Emerging technologies lead

As the government gets involved in certifying organisations that deliver digital health care, its initiatives will create a halo effect that boosts the fortunes not only of doctors, hospitals and clinics, but also of firms providing associated technical services. Digital health-care platforms like Good Doctor, from Ping An Insurance, and We Doctor, whose backers include Tencent and Goldman Sachs, are creating online connections that will bring patients and doctors closer together. The significant capital these initiatives can access allows them to tackle many opportunities and challenges at once. Where they succeed, the changes they bring to health care will occur on a massive scale.

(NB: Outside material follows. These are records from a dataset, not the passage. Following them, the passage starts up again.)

(* ===== verification/Text.v ===== *)
(** * Text: numbers and lists in text

    The parts of the standard library's text handling the command lines and
    reports of src/bin use: [str::parse] of unsigned integers, [Display] of
    them, [split(',')], [replace] and the ASCII classes.  Strings are byte
    strings; the inputs are command-line words. *)
From Stdlib Require Import Ascii.
From stdpp Require Import pretty.
From S2P Require Import Prelude Effects Errors.

(** ** Unsigned integers *)

(** [std::num::IntErrorKind] of an unsigned [FromStr], as its [Display]. *)
Inductive ParseIntError : Type := EmptyNumber | InvalidDigit | PosOverflow.

Definition parse_int_error (e : ParseIntError) : string :=
  match e with
  | EmptyNumber => "cannot parse integer from empty string"
  | InvalidDigit => "invalid digit found in string"
  | PosOverflow => "number too large to fit in target type"
  end.

Definition u64_max : Z := two64 - 1.

Definition digit_of (c : ascii) : option Z :=
  let n := Z.of_nat (nat_of_ascii c) in
  if (48 <=? n) && (n <=? 57) then Some (n - 48) else None.

(** The digits from the left: the digit is looked at before the overflow of
    the multiplication is reported. *)
Fixpoint parse_digits (max acc : Z) (s : string) : result Z ParseIntError :=
  match s with
  | EmptyString => Ok acc
  | String c s' =>
      match digit_of c with
      | None => Err InvalidDigit
      | Some d =>
          if max <? acc * 10 then Err PosOverflow else
          if max <? acc * 10 + d then Err PosOverflow else parse_digits max (acc * 10 + d) s'
      end
  end.

(** [str::parse::<uN>()] for the type with the largest value [max]. *)
Definition parse_uint (max : Z) (s : string) : result Z ParseIntError :=
  match s with
  | EmptyString => Err EmptyNumber
  | String c s' =>
      if Ascii.eqb c "+"%char then
        match s' with EmptyString => Err InvalidDigit | _ => parse_digits max 0 s' end
      else parse_digits max 0 s
  end.

(** [Display] of an unsigned integer. *)
Definition show_uint (n : Z) : string := pretty (Z.to_N n).

(** ** Lists *)

(** [s.split(c)] *)
Fixpoint split_on (c : ascii) (s : string) : list string :=
  match s with
  | EmptyString => [""]
  | String a s' =>
      if Ascii.eqb a c then "" :: split_on c s' else
      match split_on c s' with
      | [] => [String a ""]
      | w :: ws => String a w :: ws
      end
  end.

(** [s.replace(c, "")] *)
Fixpoint remove_char (c : ascii) (s : string) : string :=
  match s with
  | EmptyString => EmptyString
  | String a s' => if Ascii.eqb a c then remove_char c s' else String a (remove_char c s')
  end.

(** The words with a comma between them. *)
Fixpoint join_commas (ws : list string) : string :=
  match ws with
  | [] => ""
  | [w] => w
  | w :: ws' => w +:+ String "," (join_commas ws')
  end.

Fixpoint contains_char (c : ascii) (s : string) : bool :=
  match s with EmptyString => false | String a s' => Ascii.eqb a c || contains_char c s' end.

(** [iter.map(f).collect::<Result<Vec<_>, _>>()]: the first error ends it. *)
Fixpoint collect {A B E} (f : A -> result B E) (l : list A) : result (list B) E :=
  match l with
  | [] => Ok []
  | a :: l' =>
      match f a with
      | Err e => Err e
      | Ok b => match collect f l' with Ok bs => Ok (b :: bs) | Err e => Err e end
      end
  end.

(** [Vec::dedup]: one of every run of equal elements. *)
Fixpoint dedup (l : list Z) : list Z :=
  match l with
  | x :: ((y :: _) as l') => if x =? y then dedup l' else x :: dedup l'
  | _ => l
  end.

(** [u8::is_ascii_hexdigit] *)
Definition is_ascii_hexdigit (c : ascii) : bool :=
  let n := nat_of_ascii c in
  ((48 <=? n) && (n <=? 57) || (65 <=? n) && (n <=? 70) || (97 <=? n) && (n <=? 102))%nat.

Fixpoint all_chars (f : ascii -> bool) (s : string) : bool :=
  match s with EmptyString => true | String a s' => f a && all_chars f s' end.

(** A word in double quotes, as [{:?}] shows it.  Of what is not ASCII every
    byte is kept. *)
Definition quote : ascii := ascii_of_nat 34.
Definition hex_digit (n : nat) : ascii := ascii_of_nat (if (n <? 10)%nat then 48 + n else 87 + n).

Definition escape_char (c : ascii) : string :=
  let n := nat_of_ascii c in
  if Ascii.eqb c quote then String "\"%char (String quote "")
  else if Ascii.eqb c "\"%char then "\\"
  else if (n =? 9)%nat then "\t" else if (n =? 10)%nat then "\n"
  else if (n =? 13)%nat then "\r" else if (n =? 0)%nat then "\0"
  else if (n <? 16)%nat then "\u{" +:+ String (hex_digit n) "}"
  else if ((n <? 32) || (n =? 127))%nat then "\u{" +:+ String (hex_digit (n / 16)) (String (hex_digit (n mod 16)) "}")
  else String c "".

Fixpoint escape (s : string) : string :=
  match s with EmptyString => EmptyString | String c s' => escape_char c +:+ escape s' end.

Definition debug_str (s : string) : string := String quote (escape s +:+ String quote "").

(** ** Round trips *)

(** What parses is a number of the type. *)
Lemma parse_digits_range max s : forall acc n, 0 <= acc <= max -> parse_digits max acc s = Ok n -> 0 <= n <= max.
Proof.
  induction s as [|c s IH]; cbn; intros acc n Hacc; [by intros [= <-]|].
  destruct (digit_of c) as [d|] eqn:Hd; [|done].
  assert (0 <= d).
  { unfold digit_of in Hd. destruct (_ && _) eqn:Hb; [|done]. apply andb_true_iff in Hb as [Hb _]. apply Z.leb_le in Hb. injection Hd as <-. lia. }
  destruct (Z.ltb_spec max (acc * 10)); [done|]. destruct (Z.ltb_spec max (acc * 10 + d)); [done|]. apply IH. lia.
Qed.

Lemma parse_uint_range max s n : 0 <= max -> parse_uint max s = Ok n -> 0 <= n <= max.
Proof.
  intros Hmax. unfold parse_uint. destruct s as [|c s]; [done|]. destruct (Ascii.eqb c "+").
  - destruct s as [|c' s]; [done|]. apply parse_digits_range. lia.
  - apply parse_digits_range. lia.
Qed.

Lemma digit_char x : (x < 10)%N -> digit_of (pretty_N_char x) = Some (Z.of_N x).
Proof.
  intros Hx. assert (x = 0 \/ x = 1 \/ x = 2 \/ x = 3 \/ x = 4 \/ x = 5 \/ x = 6 \/ x = 7 \/ x = 8 \/ x = 9)%N as H by lia.
  destruct_or!; subst; reflexivity.
Qed.

Lemma parse_pretty_go max x s :
  Z.of_N x <= max -> parse_digits max 0 (pretty_N_go x s) = parse_digits max (Z.of_N x) s.
Proof.
  revert s. induction (N.lt_wf_0 x) as [x _ IH]. intros s Hx.
  destruct (N.eq_dec x 0) as [->|Hne]; [by rewrite pretty_N_go_0|].
  assert (Hd : Z.of_N x = Z.of_N (x / 10) * 10 + Z.of_N (x mod 10)).
  { rewrite (N.div_mod x 10) at 1 by done. lia. }
  pose proof (N.mod_lt x 10 ltac:(done)) as Hm.
  pose proof (N.div_lt x 10 ltac:(lia) eq_refl) as Hlt.
  rewrite pretty_N_go_step by lia. rewrite IH; [|done | lia].
  cbn [parse_digits]. rewrite digit_char by done. clear IH Hm Hlt.
  generalize dependent (x mod 10)%N. generalize dependent (x / 10)%N. intros a b Hd.
  destruct (Z.ltb_spec max (Z.of_N a * 10)); [lia|]. rewrite <- Hd.
  destruct (Z.ltb_spec max (Z.of_N x)); [lia | done].
Qed.

Definition all_digits (s : string) : bool := all_chars (fun c => match digit_of c with Some _ => true | None => false end) s.

Lemma pretty_go_digits x s : all_digits s = true -> all_digits (pretty_N_go x s) = true.
Proof.
  revert s. induction (N.lt_wf_0 x) as [x _ IH]. intros s Hs.
  destruct (N.eq_dec x 0) as [->|Hne]; [by rewrite pretty_N_go_0|].
  rewrite pretty_N_go_step by lia. apply IH; [apply N.div_lt; lia|].
  cbn. rewrite digit_char by (by apply N.mod_lt). done.
Qed.

Lemma pretty_go_nonempty x s : s <> "" -> pretty_N_go x s <> "".
Proof.
  revert s. induction (N.lt_wf_0 x) as [x _ IH]. intros s Hs.
  destruct (N.eq_dec x 0) as [->|Hne]; [by rewrite pretty_N_go_0|].
  rewrite pretty_N_go_step by lia. apply IH; [apply N.div_lt; lia | done].
Qed.

(** What is shown is one or more digits. *)
Lemma show_uint_digits n : all_digits (show_uint n) = true /\ show_uint n <> "".
Proof.
  unfold show_uint, pretty, pretty_N. destruct (decide _) as [|Hne]; [done|]. split; [by apply pretty_go_digits|].
  rewrite pretty_N_go_step by lia. by apply pretty_go_nonempty.
Qed.

(** Parsing what was shown gives the number back. *)
Lemma parse_show max n : 0 <= n <= max -> parse_uint max (show_uint n) = Ok n.
Proof.
  intros Hn. destruct (show_uint_digits n) as [Hd Hne]. unfold parse_uint.
  destruct (show_uint n) as [|c s] eqn:Hs; [done|].
  assert (Hc : Ascii.eqb c "+" = false).
  { destruct (Ascii.eqb_spec c "+") as [->|]; [|done]. cbn in Hd. done. }
  rewrite Hc, <- Hs. unfold show_uint, pretty, pretty_N in *. destruct (decide _) as [H0|H0].
  - replace n with 0 by lia. unfold parse_digits. change (digit_of "0") with (Some 0). cbv beta iota. rewrite Z.mul_0_l, Z.add_0_l.
    destruct (Z.ltb_spec max 0); [lia | done].
  - rewrite parse_pretty_go by lia. cbn. f_equal. lia.
Qed.

(** Splitting undoes joining, for words without the separator. *)
Lemma split_app c w s : contains_char c w = false -> split_on c (w +:+ String c s) = w :: split_on c s.
Proof.
  induction w as [|a w IH]; intros Hw.
  - change ("" +:+ String c s) with (String c s). cbn [split_on]. by rewrite Ascii.eqb_refl.
  - change (String a w +:+ String c s) with (String a (w +:+ String c s)). cbn [contains_char split_on] in *.
    apply orb_false_elim in Hw as [Ha Hw]. by rewrite Ha, IH.
Qed.

Lemma split_word c w : contains_char c w = false -> split_on c w = [w].
Proof. induction w as [|a w IH]; cbn [contains_char split_on]; [done|]. intros [-> Hw]%orb_false_elim. by rewrite IH. Qed.

Lemma split_join ws : ws <> [] -> Forall (fun w => contains_char "," w = false) ws -> split_on "," (join_commas ws) = ws.
Proof.
  intros Hne Hws. induction Hws as [|w ws Hw Hws IH]; [done|]. destruct ws as [|w' ws].
  - by apply split_word.
  - change (join_commas (w :: w' :: ws)) with (w +:+ String "," (join_commas (w' :: ws))). rewrite split_app by done. by rewrite IH.
Qed.

Lemma digits_no_comma s : all_digits s = true -> contains_char "," s = false.
Proof.
  induction s as [|c s IH]; [done|]. unfold all_digits. cbn [all_chars contains_char]. intros [Hc Hs]%andb_true_iff. rewrite IH by done.
  destruct (Ascii.eqb_spec c ",") as [->|]; [done | done].
Qed.

Lemma collect_map {A B E} (f : A -> result B E) (g : B -> A) l :
  (forall b, b ∈ l -> f (g b) = Ok b) -> collect f (map g l) = Ok l.
Proof.
  induction l as [|b l IH]; intros H; [done|]. cbn. rewrite H by set_solver. rewrite IH by set_solver. done.
Qed.

Lemma collect_ok {A B E} (f : A -> result B E) l bs : collect f l = Ok bs -> Forall2 (fun a b => f a = Ok b) l bs.
Proof.
  revert bs. induction l as [|a l IH]; cbn; intros bs; [by intros [= <-]|].
  destruct (f a) as [b|e] eqn:Ha; [|done]. destruct (collect f l) as [bs'|e]; [|done]. intros [= <-]. constructor; auto.
Qed.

Good Doctor, for example, has been able to recruit over 1,000 full-time doctors to take online consultations, and has registered partnerships with a further 50,000 practitioners from public and private hospitals. These numbers have game-changing potential, allowing the service to create new offerings, test them rigorously on large audiences and make sure they bring clients back for repeated use. Such extensive testing and refinement will eventually make virtual health care a reality for the masses, achieving economies of scale that make it profitable and therefore sustainable.

The AI way

The health-care revolution won’t stop at changing the way doctors and patients interact. As artificial intelligence (AI) is applied to the vast quantities of data that digital health care makes available, it will catalyse a wave of innovation, improving and redefining health-care provision and delivery in unforeseen ways. AI-enabled drug research and personalised medicine will change how and when patients receive therapies, going so far as to ensure patients’ psychological states are taken into account when devising drug regimens. It will be possible to always deliver the right dose of the right medication, even for short, episodic treatments. Care for chronic diseases will become more personal, too.

New eastern ways

China is also leading the world in trialling new therapies that could considerably alter the health-care landscape. For example, it is vying with the United States to be the first to treat human subjects with lung cancer using the CRISPR gene-editing technique. The controversial technology will be only used on non-germline cells so that the mutations introduced — and their potentially unforeseen consequences — are not passed on to future generations. China is also a leading player in many other areas of work in DNA and genomics.

The pace of change in China’s digital health space is clearly accelerating in response to the massive domestic needs of an ageing population and an increasingly affluent middle class. This is more than just a Chinese phenomenon, though: the discoveries made in addressing these needs will find their ways into homes and doctors’ surgeries far beyond China’s borders. As the halo around the country’s efforts in digital health care spreads, and the resulting innovations transform individual lives, China will be at the forefront of a global revolution.

The views and opinions expressed in this article are those of the authors and do not necessarily reflect the views of The Economist Intelligence Unit Limited (EIU) or any other member of The Economist Group. The Economist Group (including the EIU) cannot accept any responsibility or liability for reliance by any person on this article or any of the information, opinions or conclusions set out in the article.